====== Data ======

(** * Nachos file system (filesys.cc, directory.cc): directory tables, path
    resolution, Create / Remove / List and the open-file table.

    The development is a shallow embedding of [src/code/filesys/filesys.cc]
    (which also carries directory.cc).  C strings are [string]s, [int]s are
    [Z], the directory table is a [list] of entries, the disk is a record of
    finite maps keyed by sector number.  Behaviour that the C++ standard
    leaves undefined (writing past a stack buffer, reading an uninitialised
    local, calling [strlen] on the null pointer that [strtok] returned,
    deleting an object twice) is the value [None] of the option monad, and
    so is a run that ends in the assertion of the block device when
    [new OpenFile] is given a negative number for a sector. *)

From Stdlib Require Import Ascii String ZArith Lia.
From stdpp Require Import base option list strings gmap.

Local Open Scope Z_scope.

(** ** C strings *)

Module CStr.

(** [strn n s]: the first [n] characters of [s]; what [strncmp (_, _, n)]
    looks at and what [strncpy (_, s, n)] copies (a [string] has no embedded
    NUL, so the NUL padding of strncpy is not visible). *)
Fixpoint strn (n : nat) (s : string) : string :=
  match n, s with
  | O, _ => EmptyString
  | S _, EmptyString => EmptyString
  | S n', String c s' => String c (strn n' s')
  end.

(** [p + k] for a [char *p]: the string that starts [k] characters further,
    undefined once the pointer moves past the terminating NUL. *)
Fixpoint advance (k : nat) (s : string) : option string :=
  match k, s with
  | O, _ => Some s
  | S _, EmptyString => None
  | S k', String _ s' => advance k' s'
  end.

(** [strncmp (a, b, n) == 0]. *)
Definition strncmp_eq (n : nat) (a b : string) : bool :=
  bool_decide (strn n a = strn n b).

Definition is_slash (c : ascii) : bool := bool_decide (c = "/"%char).

Definition snoc_char (s : string) (c : ascii) : string :=
  String.append s (String c EmptyString).

(** The successive results of [strtok (temp, "/")], [strtok (NULL, "/")],
    ... on a copy of [s]: the maximal non-empty runs of characters other
    than '/'.  [cur] is the token being read, if any. *)
Fixpoint strtok_all (cur : option string) (s : string) : list string :=
  match s with
  | EmptyString => match cur with Some t => [t] | None => [] end
  | String c s' =>
      if is_slash c
      then match cur with
           | Some t => t :: strtok_all None s'
           | None => strtok_all None s'
           end
      else strtok_all (Some (snoc_char (default EmptyString cur) c)) s'
  end.

Definition tokens (s : string) : list string := strtok_all None s.

Definition strlen (s : string) : Z := Z.of_nat (String.length s).

End CStr.

Import CStr.

(** ** Collaborators that filesys.cc only consumes *)

(** Modelled from the spec: the free-sector bitmap (bitmap.cc and pbitmap.cc
    are not part of the sources).  The spec gives it as the set of sector
    numbers in use with "mark one sector used, find-and-mark an unused
    sector, clear a sector"; bit [i] of the list is sector [i], the size of
    the list is the number of sectors of the device.  A number that is not
    a sector of the device is not in the set, and marking or clearing it
    changes nothing. *)
Module Bitmap.

Abbreviation t := (list bool).

Definition Test (m : t) (which : Z) : bool :=
  if decide (0 <= which) then default false (m !! Z.to_nat which) else false.

Definition Mark (m : t) (which : Z) : t :=
  if decide (0 <= which) then <[Z.to_nat which := true]> m else m.

Definition Clear (m : t) (which : Z) : t :=
  if decide (0 <= which) then <[Z.to_nat which := false]> m else m.

Fixpoint find_clear (m : t) (i : Z) : Z :=
  match m with
  | [] => -1
  | b :: m' => if b then find_clear m' (i + 1) else i
  end.

(** [FindAndSet]: the lowest clear bit, marked; -1 when there is none. *)
Definition FindAndSet (m : t) : Z * t :=
  let which := find_clear m 0 in
  if decide (which = -1) then (-1, m) else (which, Mark m which).

Definition NumClear (m : t) : Z :=
  Z.of_nat (length (filter (λ b, b = false) m)).

End Bitmap.

(** Modelled from the spec: the file header (filehdr.cc is not part of the
    sources).  The spec gives it as a block map that "may chain to a
    successor header", with [nextChainedHeaderSector] and
    [nextChainedHeader]; the in-memory header is therefore a finite chain of
    records. *)
#[local] Set Warnings "-register-all".
Inductive FileHeader : Type :=
  | Hdr (numBytes : Z) (dataSectors : list Z)
        (nextFileHeaderSector : Z) (nextFileHeader : option FileHeader).

Definition GetNextFileHeaderSector (h : FileHeader) : Z :=
  match h with Hdr _ _ s _ => s end.

Definition GetNextFileHeader (h : FileHeader) : option FileHeader :=
  match h with Hdr _ _ _ n => n end.

Definition hdr_dataSectors (h : FileHeader) : list Z :=
  match h with Hdr _ d _ _ => d end.

Global Instance FileHeader_inhabited : Inhabited FileHeader :=
  populate (Hdr 0 [] (-1) None).

(** What filesys.cc and directory.cc take from headers that are not in the
    sources: the name bound of directory.h, the size of one directory entry,
    and the allocation and deallocation of a header's data sectors.
    [Allocate] returns [None] for the C++ [FALSE]. *)
Class Collab := {
  FileNameMaxLen : nat;
  DirectoryEntrySize : Z;
  Allocate : Bitmap.t → Z → option (FileHeader * Bitmap.t);
  Deallocate : FileHeader → Bitmap.t → Bitmap.t
}.

(** ** directory.cc *)

Record DirectoryEntry := mkEntry {
  inUse : bool;
  sector : Z;
  name : string;
  dFlag : bool
}.

Global Instance DirectoryEntry_eq_dec : EqDecision DirectoryEntry.
Proof. solve_decision. Defined.

Definition NumDirEntries : nat := 64.

Definition emptyEntry : DirectoryEntry := mkEntry false 0 EmptyString false.

(** [Directory::Directory (size)]: zeroed storage, nothing in use. *)
Definition Directory_new (size : nat) : list DirectoryEntry :=
  replicate size emptyEntry.

Section DirectoryOps.
Context `{Collab}.

Definition entry_matches (nm : string) (e : DirectoryEntry) : bool :=
  inUse e && strncmp_eq FileNameMaxLen (name e) nm.

(** The loop of [Directory::FindIndex], from index [i] on. *)
Fixpoint FindIndex_loop (table : list DirectoryEntry) (i : Z) (nm : string) : Z :=
  match table with
  | [] => -1
  | e :: rest =>
      if entry_matches nm e then i else FindIndex_loop rest (i + 1) nm
  end.

Definition FindIndex (table : list DirectoryEntry) (nm : string) : Z :=
  FindIndex_loop table 0 nm.

Definition table_at (table : list DirectoryEntry) (i : Z) : DirectoryEntry :=
  default emptyEntry (table !! Z.to_nat i).

Definition Find (table : list DirectoryEntry) (nm : string) : Z :=
  let i := FindIndex table nm in
  if decide (i ≠ -1) then sector (table_at table i) else -1.

(** [bool Directory::GetFlag]: the [return -1] of the not-found case is
    converted to [bool], that is to [true]. *)
Definition GetFlag (table : list DirectoryEntry) (nm : string) : bool :=
  let i := FindIndex table nm in
  if decide (i ≠ -1) then dFlag (table_at table i) else true.

(** The second loop of [Directory::Add]: the first entry that is not in
    use is claimed; [None] when every entry is in use. *)
Fixpoint Add_loop (table : list DirectoryEntry) (nm : string) (newSector : Z)
    (flag : bool) : option (list DirectoryEntry) :=
  match table with
  | [] => None
  | e :: rest =>
      if negb (inUse e)
      then Some (mkEntry true newSector (strn FileNameMaxLen nm) flag :: rest)
      else cons e <$> Add_loop rest nm newSector flag
  end.

Definition Add (table : list DirectoryEntry) (nm : string) (newSector : Z)
    (flag : bool) : bool * list DirectoryEntry :=
  if decide (FindIndex table nm ≠ -1) then (false, table)
  else match Add_loop table nm newSector flag with
       | Some table' => (true, table')
       | None => (false, table)
       end.

Definition release (e : DirectoryEntry) : DirectoryEntry :=
  mkEntry false (sector e) (name e) (dFlag e).

(** [Directory::Remove]. *)
Definition Directory_Remove (table : list DirectoryEntry) (nm : string)
    : bool * list DirectoryEntry :=
  let i := FindIndex table nm in
  if decide (i = -1) then (false, table)
  else (true, <[Z.to_nat i := release (table_at table i)]> table).

(** [Directory::List]: the names printed, in table order. *)
Definition Directory_List (table : list DirectoryEntry) : list string :=
  name <$> filter (λ e, inUse e = true) table.

End DirectoryOps.

(** ** The disk *)

(** One write-back, as the journal of the disk records it. *)
Inductive DiskWrite : Type :=
  | WHeader (at_sector : Z) (h : FileHeader)
  | WDirectory (at_sector : Z) (table : list DirectoryEntry)
  | WFreeMap (m : Bitmap.t).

======

**What is required:** Up to and including the line with "[Z], the directory", output every line of the records above exactly, starting from the first; output nothing else.

**Response to the task:**
(** * Nachos file system (filesys.cc, directory.cc): directory tables, path
    resolution, Create / Remove / List and the open-file table.

    The development is a shallow embedding of [src/code/filesys/filesys.cc]
    (which also carries directory.cc).  C strings are [string]s, [int]s are
    [Z], the directory table is a [list] of entries, the disk is a record of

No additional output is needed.